Sunday, 4 January 2015

Abs Workout for Women - Four Easy Exercises

Abs exercise for women is only a part of a total exercise. To really show off your abs you need to look excellent all over. But, to get those excellent abs that make your friends envious here are four easy to do, but challenging on abs workouts.
In my opinion, all you really need to get your whole body attractive is a set of weight loads, a balance football and your own whole body weight. You do not need a gym fill of equipment to build strength and look excellent.
Today we are going to talk about four workouts and all you need is your own whole body weight. The four workouts are:
1.            Stability football crunches
2.            Leg rises
3.            Leg scissors
4.            Reverse Crunch

Stability Ball Crunches women leggings
The balance football is excellent, because it facilitates your returning and you use more muscle to keep the football still. When you first use a balance football you will wonder where the name comes from, you will feel anything but constant. But, with a little practice you get the hang of it and it is excellent for the waistline of one's whole body.
To do a crisis on a football, lay across the football with the small of your returning on the football. Now you tense up your abs and increase shoulder area, attaining towards your legs with your hands. Only increase shoulder area a little bit and reduced, keeping the abs limited.

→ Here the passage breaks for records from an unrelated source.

(* ===== verification/VcpEncode.v ===== *)
(** [vash-proto/src/vcp/encode.rs]: request bodies, replies, the streamed batch
    reply and the response parsers it shares with the client.  An encoder
    appends to the buffer it is given; [as u8], [as u16] and [as u32] of a
    length are written out as they wrap. *)

From S2P Require Import Prelude Bytes Text Core Record Glob Clock Arith Float Command Vcp.

(** ** Frames *)

Definition encode_request (out : bytes) (opcode : Opcode) (request_id : Z) (body : bytes) : bytes :=
  out ++ FrameHeader_bytes (FrameHeader_request opcode request_id (wrapping 32 (len body))) ++ body.

Definition encode_response (out : bytes) (opcode : Opcode) (request_id : Z) (status : Status) (body : bytes)
    : bytes :=
  out ++ FrameHeader_bytes (FrameHeader_response opcode request_id status (wrapping 32 (len body))) ++ body.

Definition encode_error (out : bytes) (raw_opcode request_id : Z) (status : Status) : bytes :=
  out ++ FrameHeader_bytes (mkFrameHeader raw_opcode flags_RESPONSE (Status_code status) request_id 0).

(** ** Request bodies *)

Definition push_prefixed (out name : bytes) : bytes :=
  out ++ le_bytes 2 (wrapping 16 (len name)) ++ name.

Definition push_named_entry (out name : bytes) (version : Z) : bytes :=
  out ++ le_bytes 8 version ++ le_bytes 2 (wrapping 16 (len name)) ++ name.

Definition encode_list_body (out : bytes) (limit : Z) (cursor pattern : bytes) : bytes :=
  out ++ le_bytes 4 limit ++ le_bytes 2 (wrapping 16 (len cursor)) ++ le_bytes 2 (wrapping 16 (len pattern))
  ++ le_bytes 4 0 ++ cursor ++ pattern.

Definition encode_tag_sync_body (out : bytes) (full : bool) (entries : list (bytes * Z)) : bytes :=
  foldl (fun out '(name, generation) => push_named_entry out name generation)
    (out ++ le_bytes 1 (if full then 1 else 0) ++ [Byte.x00; Byte.x00; Byte.x00]
     ++ le_bytes 4 (wrapping 32 (len entries))) entries.

Definition encode_set_body (out key value : bytes) (ttl_secs : Z) (tags : list bytes) : bytes :=
  foldl push_prefixed
    (out ++ le_bytes 4 ttl_secs ++ le_bytes 2 (wrapping 16 (len key)) ++ le_bytes 1 (wrapping 8 (len tags))
     ++ le_bytes 1 0 ++ le_bytes 4 (wrapping 32 (len value)) ++ key ++ value) tags.

(** [delta as u64] of an [i64]. *)
Definition as_u64 (z : Z) : Z := wrapping 64 z.

Definition encode_arithmetic_body (out : bytes) (op : Arithmetic) : bytes :=
  let '(mode, delta, lower, upper, decrement) :=
    match ar_delta op with
    | Delta_Counter delta decrement => (mode_COUNTER, delta, 0, 0, decrement)
    | Delta_Int delta lower upper => (mode_INT, as_u64 delta, as_u64 lower, as_u64 upper, false)
    | Delta_Float delta lower upper =>
        (mode_FLOAT, f64_to_bits delta, f64_to_bits lower, f64_to_bits upper, false)
    end in
  let flags := match ar_missing op with Missing_CreateAtZero => Z.lor 0 flag_CREATE_AT_ZERO | Missing_Fail => 0 end in
  let flags := if decrement : bool then Z.lor flags flag_DECREMENT else flags in
  let '(ttl_kind, ttl_secs) :=
    match ar_ttl op with
    | Ttl_Keep => (0, 0)
    | Ttl_Set secs => (1, secs)
    | Ttl_SetIfPersistent secs => (2, secs)
    end in
  let on_bound := match ar_on_bound op with OnBound_Fail => 0 | OnBound_Skip => 1 | OnBound_Clamp => 2 end in
  out ++ le_bytes 1 mode ++ le_bytes 1 flags ++ le_bytes 1 on_bound ++ le_bytes 1 ttl_kind
  ++ le_bytes 4 ttl_secs ++ le_bytes 8 delta ++ le_bytes 8 lower ++ le_bytes 8 upper ++ ar_key op.

Definition encode_touch_body (out key : bytes) (ttl_secs : Z) : bytes := out ++ le_bytes 4 ttl_secs ++ key.

Definition encode_auth_body (out : bytes) (mechanism : Z) (name secret : bytes) : bytes :=
  out ++ le_bytes 1 mechanism ++ le_bytes 1 (wrapping 8 (len name)) ++ le_bytes 2 (wrapping 16 (len secret))
  ++ name ++ secret.

Definition encode_key_list_body (out : bytes) (keys : list bytes) : bytes :=
  foldl push_prefixed (out ++ le_bytes 4 (wrapping 32 (len keys))) keys.

Definition encode_batch_count (out : bytes) (count : Z) : bytes := out ++ le_bytes 4 (wrapping 32 count).

(** ** Replies *)

Definition HELLO_RESPONSE_LEN : Z := 18.
Definition ARITHMETIC_RESPONSE_LEN : Z := 20.
Definition VALUE_PREFIX_LEN : Z := 12.
Definition CLUSTER_HEADER_LEN : Z := 4.
Definition LIST_RESPONSE_HEADER_LEN : Z := 20.
Definition NAMED_ENTRY_PREFIX_LEN : Z := 10.
Definition list_flags_TRUNCATED : Z := Z.shiftl 1 0.

Definition from_bool (b : bool) : Z := if b then 1 else 0.

Definition encode_value (out : bytes) (opcode : Opcode) (request_id : Z) (v : Value) : bytes :=
  out ++ FrameHeader_bytes (FrameHeader_response opcode request_id Status_Ok
                              (wrapping 32 (VALUE_PREFIX_LEN + len (v_data v))))
  ++ le_bytes 4 (v_mc_flags v) ++ le_bytes 8 (v_cas v) ++ v_data v.

(** One slot of a batch reply. *)
Definition push_slot (body : bytes) (value : option Value) : bytes :=
  match value with
  | Some v => body ++ [Byte.x01] ++ le_bytes 4 (v_mc_flags v) ++ le_bytes 8 (v_cas v)
              ++ le_bytes 4 (wrapping 32 (len (v_data v))) ++ v_data v
  | None => body ++ [Byte.x00]
  end.

Definition values_body (values : list (option Value)) : bytes :=
  foldl push_slot (le_bytes 4 (wrapping 32 (len values))) values.

Definition stored_many_body (cas_tokens : list Z) : bytes :=
  foldl (fun body cas => body ++ le_bytes 8 cas) (le_bytes 4 (wrapping 32 (len cas_tokens))) cas_tokens.

Definition deleted_many_body (hits : list bool) : bytes :=
  le_bytes 4 (wrapping 32 (len hits)) ++ ((fun hit => byte_of (from_bool hit)) <$> hits).

Definition hello_body (info : ServerInfo) : bytes :=
  le_bytes 2 (si_protocol_version info) ++ le_bytes 2 (si_shards info) ++ le_bytes 4 (si_max_key_len info)
  ++ le_bytes 4 (si_max_value_len info) ++ le_bytes 4 (si_capabilities info)
  ++ le_bytes 2 (si_max_tags_per_record info).

(** [None] when the two numbers are of different domains. *)
Definition arithmetic_numbers (applied : Applied) : option (Z * Z * Z) :=
  match ap_value applied, ap_applied applied with
  | Number_Counter value, Number_Counter moved => Some (mode_COUNTER, value, moved)
  | Number_Int value, Number_Int moved => Some (mode_INT, as_u64 value, as_u64 moved)
  | Number_Float value, Number_Float moved => Some (mode_FLOAT, f64_to_bits value, f64_to_bits moved)
  | _, _ => None
  end.

Definition listing_body (listing : Listing) : bytes :=
  let cursor := default [] (l_cursor listing) in
  foldl (fun body entry => push_named_entry body (le_name entry) (le_version entry))
    (le_bytes 4 (wrapping 32 (len (l_entries listing)))
     ++ le_bytes 1 (if l_truncated listing then list_flags_TRUNCATED else 0) ++ [Byte.x00; Byte.x00; Byte.x00]
     ++ le_bytes 8 (l_scanned listing) ++ le_bytes 2 (wrapping 16 (len cursor)) ++ le_bytes 2 0 ++ cursor)
    (l_entries listing).

Definition push_peer (body : bytes) (peer : PeerInfo) : bytes :=
  body ++ le_bytes 2 (wrapping 16 (len (p_addr peer))) ++ p_addr peer ++ le_bytes 1 (from_bool (p_reachable peer)).

Definition cluster_body (info : ClusterInfo) : bytes :=
  foldl push_peer
    (le_bytes 1 (ClusterMode_to_u8 (ci_mode info)) ++ [Byte.x00] ++ le_bytes 2 (wrapping 16 (len (ci_peers info))))
    (ci_peers info).

Definition encode_reply (out : bytes) (opcode : Opcode) (request_id : Z) (reply : Reply) : bytes :=
  let respond := encode_response out opcode request_id in
  match reply with
  | Reply_Pong | Reply_Deleted | Reply_Touched => respond Status_Ok []
  | Reply_NotFound => respond Status_NotFound []
  | Reply_Invalidated existed => respond (if existed then Status_Ok else Status_NotFound) []
  | Reply_Flushed epoch => respond Status_Ok (le_bytes 4 epoch)
  | Reply_Values values => respond Status_Ok (values_body values)
  | Reply_StoredMany cas_tokens => respond Status_Ok (stored_many_body cas_tokens)
  | Reply_DeletedMany hits => respond Status_Ok (deleted_many_body hits)
  | Reply_Hello info => respond Status_Ok (hello_body info)
  | Reply_Stored (Stored_Stored cas) => respond Status_Ok (le_bytes 8 cas)
  | Reply_Stored Stored_NotStored => respond Status_NotStored []
  | Reply_Stored Stored_Exists => respond Status_Exists []
  | Reply_Stored Stored_NotFound => respond Status_NotFound []
  | Reply_Arithmetic applied =>
      match arithmetic_numbers applied with
      | Some (mode, value, moved) =>
          respond Status_Ok (le_bytes 1 mode ++ le_bytes 1 (from_bool (ap_wrote applied)) ++ le_bytes 2 0
                             ++ le_bytes 8 value ++ le_bytes 8 moved)
      | None => respond Status_Internal []
      end
  | Reply_TagSync entries =>
      respond Status_Ok (encode_tag_sync_body [] false ((fun e => (tg_name e, tg_generation e)) <$> entries))
  | Reply_Listing listing => respond Status_Ok (listing_body listing)
  | Reply_Cluster info => respond Status_Ok (cluster_body info)
  | Reply_Stats _ | Reply_Version _ | Reply_Closing | Reply_Swapped _ _ | Reply_Applied _ | Reply_Length _
  | Reply_Deadline _ | Reply_Deadlines _ => respond Status_Unsupported []
  | Reply_Value v => encode_value out opcode request_id v
  end.

(** ** The streamed batch reply *)

Record ValuesFrame := mkValuesFrame { vf_start : nat }.

Definition ValuesFrame_open (out : bytes) (opcode : Opcode) (request_id count : Z) : bytes * ValuesFrame :=
  (out ++ FrameHeader_bytes (FrameHeader_response opcode request_id Status_Ok 0) ++ le_bytes 4 count,
   mkValuesFrame (length out)).

Definition ValuesFrame_hit (out : bytes) (v : Value) : bytes :=
  out ++ [Byte.x01] ++ le_bytes 4 (v_mc_flags v) ++ le_bytes 8 (v_cas v)
  ++ le_bytes 4 (wrapping 32 (len (v_data v))) ++ v_data v.

Definition ValuesFrame_miss (out : bytes) : bytes := out ++ [Byte.x00].

(** [out[at..at + n].copy_from_slice(src)]. *)
Definition copy_into (out : bytes) (at_ : nat) (src : bytes) : bytes :=
  firstn at_ out ++ src ++ skipn (at_ + length src) out.

(** [Err] is [TooLarge], with the buffer as the caller gets it back. *)
Definition ValuesFrame_finish (frame : ValuesFrame) (out : bytes) : bytes * bool :=
  let body_len := len out - Z.of_nat (vf_start frame) - HEADER_LEN in
  if MAX_BODY_LEN <? body_len then (firstn (vf_start frame) out, false)
  else
    let at_ := (vf_start frame + Z.to_nat HEADER_LEN - 4)%nat in
    (copy_into out at_ (le_bytes 4 (wrapping 32 body_len)), true).

Definition ValuesFrame_abandon (frame : ValuesFrame) (out : bytes) : bytes := firstn (vf_start frame) out.

(** ** Response parsers *)

(** [body.get(pos..pos + n)?] moves a position over the body; what is left of
    the body is passed on. *)
Fixpoint decode_entries (count : nat) (b : bytes) : option (list ListEntry) :=
  match count with
  | O => Some []
  | S count' =>
      '(version, b) ← take_field 8 b;
      '(name_len, b) ← take_field 2 b;
      '(name, b) ← split_at (Z.to_nat name_len) b;
      entries ← decode_entries count' b;
      Some (ListEntry_new name version :: entries)
  end.

Definition decode_listing (body : bytes) : option Listing :=
  if len body <? LIST_RESPONSE_HEADER_LEN then None
  else
    let count := le_val (firstn 4 body) in
    let truncated := negb (Z.land (le_val (firstn 1 (skipn 4 body))) list_flags_TRUNCATED =? 0) in
    let scanned := le_val (firstn 8 (skipn 8 body)) in
    let cursor_len := le_val (firstn 2 (skipn 16 body)) in
    '(cursor, b) ← split_at (Z.to_nat cursor_len) (skipn 20 body);
    if len b / NAMED_ENTRY_PREFIX_LEN <? count then None
    else
      entries ← decode_entries (Z.to_nat count) b;
      Some (mkListing entries scanned (if len cursor =? 0 then None else Some cursor) truncated).

Fixpoint decode_peers (count : nat) (b : bytes) : option (list PeerInfo) :=
  match count with
  | O => Some []
  | S count' =>
      '(n, b) ← take_field 2 b;
      '(addr, b) ← split_at (Z.to_nat n) b;
      _ ← utf8_decode addr;
      '(reachable, b) ← take_field 1 b;
      peers ← decode_peers count' b;
      Some (mkPeerInfo addr (negb (reachable =? 0)) :: peers)
  end.

Definition decode_cluster_response (body : bytes) : option ClusterInfo :=
  if len body <? CLUSTER_HEADER_LEN then None
  else
    mode ← ClusterMode_from_u8 (le_val (firstn 1 body));
    let count := le_val (firstn 2 (skipn 2 body)) in
    peers ← decode_peers (Z.to_nat count) (skipn 4 body);
    Some (mkClusterInfo mode peers).

Definition decode_hello_response (body : bytes) : option ServerInfo :=
  if len body <? HELLO_RESPONSE_LEN then None
  else
    Some (mkServerInfo (le_val (firstn 2 body)) (le_val (firstn 2 (skipn 2 body)))
            (le_val (firstn 4 (skipn 4 body))) (le_val (firstn 4 (skipn 8 body)))
            (le_val (firstn 4 (skipn 12 body))) (le_val (firstn 2 (skipn 16 body)))).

Start with as many repetitions as you can perfectly do and perform up to 20 repetitions. Then you can add another set of 20 repetitions. It will take you some time to perform up to that many repetitions so, don't force it.

Love Me Leggings Lay flat on your returning on the ground, feet straight. It is best to use a mat to back up your whole body. Place your hands, hands down, under your buttocks to back up your returning. Now gradually increase the feet One foot wide off the ground and reduced until the feet are about 1 inch off the ground. That is one rep.
These are challenging, so just do five or six repetitions in the beginning. Once you reach 10 to 12 repetitions, rest for 1 minute and complete another set. This exercise will continue to perform on that little belly stick out below the buckle that everyone wants to get lose.